• [Task directions]: Go through the material and copy each line that includes "holds".

• [Entries provided]:
* * * * *

(* ===== verification/QueueRetry.v ===== *)
(** * Claims under lock contention

    [claim_next], [claim_next_by_kind] and [claim_by_id_and_kind] of
    [src/src/core/queue.rs] retry an attempt that meets a SQLite lock, and the
    first open of a connection retries a busy admission lock. Attempts run in a
    world that holds the tables and the clock. *)

From Stdlib Require Import ZArith Lia String Ascii.
From stdpp Require Import base tactics list gmap strings numbers.
From S2P Require Import Prelude Text Sqlite WriterLease QueueTypes QueueFailures.
From S2P Require Import QueueStore QueueSafety SqliteRetry.
Open Scope Z_scope.

(** The world of the queue: its tables, and what the next attempt will read and
    meet. *)
Class QueueWorld (W : Type) `{Clock W} := {
  w_db : W → qdb;
  w_set_db : qdb → W → W;
  w_env : W → W * claim_env;
}.

Class QueueWorldLaws (W : Type) `{QueueWorld W} : Prop := {
  w_set_db_time : ∀ db w, time (w_set_db db w) = time w;
  w_env_forward : ∀ w, time w <= time (w_env w).1;
}.

Section claim_retry.
Context {W : Type} `{QueueWorld W}.

(** One attempt, with what it reads. *)
Definition attempt {A} (op : claim_env → qdb → qdb * result A QueueError) (w : W)
    : W * result A QueueError :=
  let '(w, e) := w_env w in
  let '(db, r) := op e (w_db w) in
  (w_set_db db w, r).

Definition with_claim_lock_retry {A} (op : W → W * result A QueueError) :=
  with_claim_lock_retry_deadline op is_sqlite_lock CLAIM_LOCK_RETRY_DEADLINE.

Definition claim_next (worker_id : string) (claim_ttl_secs : Z) :=
  with_claim_lock_retry (attempt (fun e => claim_next_once e worker_id claim_ttl_secs)).

(** The approval is asked once; its answer holds for all attempts. *)
Definition claim_next_by_kind_with_approval (s : store) (worker_id : string) (claim_ttl_secs : Z)
    (kind_filter : string) (approved : bool) :=
  with_claim_lock_retry
    (attempt (fun e => claim_next_by_kind_once s e worker_id claim_ttl_secs kind_filter approved)).

Definition claim_next_by_kind (s : store) (worker_id : string) (claim_ttl_secs : Z)
    (kind_filter : string) :=
  claim_next_by_kind_with_approval s worker_id claim_ttl_secs kind_filter true.

Definition claim_by_id_and_kind_with_lock_retry_deadline (s : store) (worker_id : string)
    (claim_ttl_secs : Z) (id_filter kind_filter : string) (retry_deadline : Z) :=
  with_claim_lock_retry_deadline
    (attempt (fun e => claim_by_id_and_kind_once s e worker_id claim_ttl_secs id_filter kind_filter))
    is_sqlite_lock retry_deadline.

Definition claim_by_id_and_kind (s : store) (worker_id : string) (claim_ttl_secs : Z)
    (id_filter kind_filter : string) :=
  claim_by_id_and_kind_with_lock_retry_deadline s worker_id claim_ttl_secs id_filter kind_filter
    CLAIM_LOCK_RETRY_DEADLINE.

(** ** Opening a connection *)

Definition is_admission_busy (e : QueueError) : bool :=
  match e with QAdmission AdmissionBusy => true | _ => false end.

Definition open_connection_with_admission_retry {C} (open : option Z → W → W * result C QueueError)
    (busy_timeout : option Z) (fuel : nat) (w : W) : option (W * result C QueueError) :=
  match busy_timeout with
  | Some timeout => Some (open (Some timeout) w)
  | None => with_claim_lock_retry_deadline (open None) is_admission_busy CLAIM_LOCK_RETRY_DEADLINE
              fuel w
  end.

Context `{!ClockLaws W, !QueueWorldLaws W}.

Lemma attempt_forward {A} (op : claim_env → qdb → qdb * result A QueueError) : forward (attempt op).
Proof.
  intros w. unfold attempt. pose proof (w_env_forward w) as He.
  destruct (w_env w) as [w1 e]. destruct (op e (w_db w1)) as [db r]. simpl in *.
  by rewrite w_set_db_time.
Qed.

(** A retried operation has returned after 41 attempts. *)
Lemma claim_lock_retry_returns {A E} (op : W → W * result A E) is_lock w :
  forward op →
  ∃ w' r, with_claim_lock_retry_deadline op is_lock CLAIM_LOCK_RETRY_DEADLINE 41 w = Some (w', r) ∧
    from_attempt op r ∧
    match r with
    | Ok _ => True
    | Err e => is_lock e = true → time w + CLAIM_LOCK_RETRY_DEADLINE <= time w'
    end.
Proof.
  intros Hop. unfold with_claim_lock_retry_deadline. pose proof (instant_now_between w) as Hn.
  destruct (instant_now w) as [w1 started]. simpl in Hn.
  destruct (claim_loop_returns op is_lock Hop started CLAIM_LOCK_RETRY_DEADLINE 40 41 w1) as [[w' r] Hr].
  { unfold CLAIM_LOCK_RETRY_DEADLINE, CLAIM_LOCK_RETRY_DELAY, MILLIS. lia. }
  { lia. }
  exists w', r. split; [done|].
  apply (claim_loop_result op is_lock) in Hr as [Ha Hd]. split; [done|].
  destruct r as [v|e]; [done|]. intros He. specialize (Hd He). lia.
Qed.

(** A claim returns. Within 41 attempts [claim_next] has returned what its
    last attempt returned; a lock error only once the two seconds have passed,
    any other error at once, and a claim that was made is never retried. *)
Theorem claim_next_returns worker ttl w :
  ∃ w' r, claim_next worker ttl 41 w = Some (w', r) ∧
    from_attempt (attempt (fun e => claim_next_once e worker ttl)) r ∧
    match r with
    | Ok _ => True
    | Err e => is_sqlite_lock e = true → time w + CLAIM_LOCK_RETRY_DEADLINE <= time w'
    end.
Proof. apply claim_lock_retry_returns, attempt_forward. Qed.
End claim_retry.

(** A content mutation returns. Within 401 attempts the retry loop has
    returned the value or the error of an attempt, or its own deadline error; a
    success is passed on however late it comes, and a lock error is returned only
    after the deadline. *)
Theorem content_mutation_returns {W T E} `{ClockLaws W} (operation : W → W * result T E)
    is_transient_lock from_sqlite w :
  forward operation →
  let started := (instant_now w).2 in
  let deadline := started + CONTENT_MUTATION_SQLITE_LOCK_RETRY_DEADLINE in
  ∃ w' r, retry_content_mutation_sqlite_lock operation is_transient_lock from_sqlite 401 w = Some (w', r) ∧
    ((from_attempt operation r ∧
      match r with
      | Ok _ => True
      | Err e => is_transient_lock e = true → deadline <= time w'
      end) ∨
     (r = Err (from_sqlite content_mutation_sqlite_lock_retry_deadline_error) ∧ deadline <= time w')).
Proof.
  intros Hop. unfold retry_content_mutation_sqlite_lock, retry_content_mutation_sqlite_lock_until.
  pose proof (instant_now_between w) as Hn. destruct (instant_now w) as [w1 started]. simpl in *.
  destruct (content_loop_returns operation is_transient_lock Hop from_sqlite
    (started + CONTENT_MUTATION_SQLITE_LOCK_RETRY_DEADLINE) 400 401 0 None w1) as [[w' r] Hr];
    [lia|unfold CONTENT_MUTATION_SQLITE_LOCK_RETRY_DEADLINE, MILLIS; lia|lia|].
  exists w', r. split; [done|]. by eapply content_loop_result; [..|exact Hr].
Qed.

(** ** An instance

    A writer lock that another process holds for a while. *)
Definition busy_until (t : Z) (w : Z) : Z * result unit sqlite_error :=
  if w <? t then (w, Err (SqliteFailure DatabaseBusy SQLITE_BUSY None)) else (w, Ok tt).

Lemma content_mutation_returns_witness :
  ∃ w' r, retry_content_mutation_sqlite_lock (busy_until (from_millis 900)) rusqlite_error_is_lock
            (fun e => e) 401 0 = Some (w', r).
Proof.
  destruct (content_mutation_returns (busy_until (from_millis 900)) rusqlite_error_is_lock
              (fun e => e) 0) as (w' & r & Hr & _).
  - intros w. unfold busy_until. simpl. destruct (w <? from_millis 900); simpl; lia.
  - exists w', r. exact Hr.
Defined.

Example busy_retry_ok :
  retry_content_mutation_sqlite_lock (busy_until (from_millis 900)) rusqlite_error_is_lock
    (fun e => e) 401 0 = Some (from_millis 1175, Ok tt).
Proof. vm_compute. reflexivity. Qed.

(** The tables of the queue with such a clock. *)
#[export] Instance table_clock : Clock (qdb * Z) :=
  {| instant_now w := (w, w.2); sleep d w := (w.1, w.2 + Z.max d 0); time w := w.2 |}.

#[export] Instance table_clock_laws : ClockLaws (qdb * Z).
Proof. split; simpl; lia. Qed.

#[export] Instance table_world : QueueWorld (qdb * Z) :=
  {| w_db w := w.1; w_set_db db w := (db, w.2); w_env w := (w, wclaim_env 110 2) |}.

#[export] Instance table_world_laws : QueueWorldLaws (qdb * Z).
Proof. split; simpl; [done|lia]. Qed.

Lemma claim_next_returns_witness :
  ∃ w' r, claim_next "w1" 60 41 (run0, 0) = Some (w', r).
Proof.
  destruct (claim_next_returns "w1" 60 (run0, 0)) as (w' & r & Hr & _). exists w', r. exact Hr.
Defined.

* * * * *

• [Response to the task]:
    world that holds the tables and the clock. *)
(** The approval is asked once; its answer holds for all attempts. *)
    A writer lock that another process holds for a while. *)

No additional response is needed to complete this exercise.